Data for this exercise section start
(** The inner loop patches only markers of module [r]. *)
Lemma patch_deps_patched_only (by_ r : nat) (ds : list DependencyDescriptor) :
  forall (hash : option string) (fsync : bool) (w : World),
    incl ds (deps (deref w r)) ->
    patched_only w (snd (patch_deps X C by_ r ds hash fsync w)) []
    /\ (snd (fst (patch_deps X C by_ r ds hash fsync w)) = true ->
        fsync = true
        \/ csrCode (deref (snd (patch_deps X C by_ r ds hash fsync w)) r) = None).
Proof.
  induction ds as [|d ds IH]; intros hash fsync w Hincl; simpl.
  - split; [apply patched_only_refl|auto].
  - assert (Hincl' : incl ds (deps (deref w r)))
      by (intros x Hx; apply Hincl; now right).
    destruct (dep_hashLoc d) as [hashLoc|] eqn:Hloc; [|now apply IH].
    destruct (String.eqb (dep_specifier d) (specifier (deref w by_)));
      [|now apply IH].
    set (h := match hash with Some h => h | None => computeModuleHash X w by_ end).
    destruct (replaceDepHash_patched_only r hashLoc h w) as [P1 Hcsr].
    { exists d. split; [apply Hincl; now left|exact Hloc]. }
    destruct (replaceDepHash X C r hashLoc h w) as [patched w1] eqn:Hrep.
    simpl in P1, Hcsr.
    assert (Hincl1 : incl ds (deps (deref w1 r)))
      by (rewrite (po_deps P1); exact Hincl').
    destruct (IH (Some h) (if patched then true else fsync) w1 Hincl1) as [P2 Hf].
    split.
    + apply (patched_only_trans _ _ _ [] [] P1 P2).
    + intros Htrue. destruct (Hf Htrue) as [Hfs|Hnone]; [|now right].
      destruct patched; [|now left].
      right. destruct (po_csrCode P2 r) as [H|H]; [|exact H].
      rewrite H. now apply Hcsr.
Qed.

(** The loop over the registry, for a recursive call that patches only. *)
Lemma scan_modules_patched_only (rec : nat -> World -> option World) (by_ : nat) :
  (forall r w w', rec r w = Some w' -> exists evs, patched_only w w' evs) ->
  forall (ms : list nat) (hash : option string) (w w' : World),
    scan_modules X C rec by_ ms hash w = Some w' ->
    exists evs, patched_only w w' evs.
Proof.
  intros Hrec. induction ms as [|r ms IH]; intros hash w w' Hscan; simpl in Hscan.
  - injection Hscan as <-. exists []. apply patched_only_refl.
  - destruct (deps (deref w r)) as [|d ds] eqn:Hds; [now apply (IH hash)|].
    destruct (patch_deps_patched_only by_ r (d :: ds) hash false w) as [P1 Hf].
    { rewrite Hds. apply incl_refl. }
    destruct (patch_deps X C by_ r (d :: ds) hash false w) as [[hash' fsync] w1].
    simpl in P1, Hf.
    destruct fsync.
    + assert (Hcsr : csrCode (deref w1 r) = None).
      { destruct (Hf eq_refl) as [H|H]; [discriminate|exact H]. }
      assert (P2 : patched_only w1 (emit (EvCallback r) w1) [EvCallback r]).
      { apply patched_only_emit; [reflexivity|].
        intros r' [= <-]. exact Hcsr. }
      destruct (rec r (emit (EvCallback r) w1)) as [w3|] eqn:Hr; [|discriminate].
      destruct (Hrec _ _ _ Hr) as (e3 & P3).
      destruct (cacheModule_patched_only r None w3) as (e4 & P4).
      destruct (IH _ _ _ Hscan) as (e5 & P5).
      eexists.
      eapply patched_only_trans; [exact P1|].
      eapply patched_only_trans; [exact P2|].
      eapply patched_only_trans; [exact P3|].
      eapply patched_only_trans; [exact P4|exact P5].
    + destruct (IH _ _ _ Hscan) as (e5 & P5).
      eexists. eapply patched_only_trans; [exact P1|exact P5].
Qed.

Lemma applyCompilationSideEffect_patched_only (fuel : nat) :
  forall (by_ : nat) (tracing : list string) (w w' : World),
    applyCompilationSideEffect X C fuel by_ tracing w = Some w' ->
    exists evs, patched_only w w' evs.
Proof.
  induction fuel as [|fuel IH]; intros by_ tracing w w' Hrun; simpl in Hrun;
    [discriminate|].
  destruct (set_has (specifier (deref w by_)) tracing).
  - injection Hrun as <-. exists []. apply patched_only_refl.
  - set (e := EvSideEffectBy (specifier (deref w by_))) in *.
    assert (P0 : patched_only w (emit e w) [e]).
    { apply patched_only_emit; [reflexivity|]. intros r H. discriminate. }
    destruct (scan_modules_patched_only
                (fun r => applyCompilationSideEffect X C fuel r []) by_
                (fun r w0 w0' H => IH r [] w0 w0' H) _ _ _ _ Hrun) as (evs & P1).
    eexists. eapply patched_only_trans; [exact P0|exact P1].
Qed.
Lemma ac3_signals_failure_witness :
  (exists r b', ac3 clash_board generate_constraints = Ret (r, b') /\
                within b' clash_board /\
                r = no_empty_domain b') /\
  ac3_loop 1 generate_constraints [("A1", "A2")] clash_board
  = Ret (false, setitem clash_board "A1" []).
Proof.
  destruct (ac3_signals_failure clash_board) as [H1 H2];
    [vm_compute; reflexivity|vm_compute; reflexivity|].
  split; [exact H1|]. apply H2; vm_compute; reflexivity.
Defined.

(** C5. AC-3 termination: on a board of the 81 cells the worklist loop
    returns a boolean and a board within [ac3_fuel] turns, and more turns
    do not change the answer.  (The bound is the one of [ac3_turn_progress]:
    a turn that goes on has removed a candidate, or has left the board alone
    and shortened the worklist.) *)
Theorem ac3_terminates (b : Board) :
  board_ok b ->
  exists r b', forall fuel,
    ac3_fuel generate_constraints b <= fuel ->
    ac3_loop fuel generate_constraints (arcs generate_constraints) b
    = Ret (r, b').
Proof.
  intros Hok. pose proof (board_ok_covers b Hok) as Hc.
  destruct (ac3_returns _ b Hc) as [r [b' E]]. exists r, b'. intros fuel Hf.
  replace fuel with (ac3_fuel generate_constraints b
                     + (fuel - ac3_fuel generate_constraints b)) by lia.
  apply ac3_loop_more_fuel. exact E.
Qed.

Lemma ac3_terminates_witness :
  exists r b', forall fuel,
    ac3_fuel generate_constraints example_board <= fuel ->
    ac3_loop fuel generate_constraints (arcs generate_constraints) example_board
    = Ret (r, b').
Proof. apply (ac3_terminates example_board). vm_compute. reflexivity. Defined.

(** C6, as stated, fails when the first run answers [False]: on the board
    where [A1] and [A2] both hold only [1], the first run empties [A1] and
    returns at once; the second run then empties [A2] as well. *)
Lemma ac3_twice_after_failure :
  exists b1 b2,
    ac3 clash_board generate_constraints = Ret (false, b1) /\
    ac3 b1 generate_constraints = Ret (false, b2) /\
    getitem b1 "A2" = Ret ["1"] /\
    getitem b2 "A2" = Ret [].
Proof.
  exists (setitem clash_board "A1" []).
  exists (setitem (setitem clash_board "A1" []) "A2" []).
  vm_compute. repeat split; reflexivity.
Qed.

(** C6, amended. Idempotence of AC-3 after success: on a board of the 81
    cells, when [ac3] answers [True] a second run on the board it leaves
    answers [True] and leaves that board as it is. *)
Theorem ac3_idempotent_on_success (b : Board) :
  board_ok b ->
  exists r b1, ac3 b generate_constraints = Ret (r, b1) /\
    (r = true -> ac3 b1 generate_constraints = Ret (true, b1)).
Proof.
  intros Hok. pose proof (board_ok_covers b Hok) as Hc.
  destruct (ac3_returns _ b Hc) as [r [b1 E]]. exists r, b1. split; [exact E|].
  intros ->. eapply ac3_fixed_point; eassumption.
Qed.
Data for this exercise section end
Everything from the first line of the data through the line holding "patched_only w (snd" should be output exactly, and no other lines.

Result of this task
(** The inner loop patches only markers of module [r]. *)
Lemma patch_deps_patched_only (by_ r : nat) (ds : list DependencyDescriptor) :
  forall (hash : option string) (fsync : bool) (w : World),
    incl ds (deps (deref w r)) ->
    patched_only w (snd (patch_deps X C by_ r ds hash fsync w)) []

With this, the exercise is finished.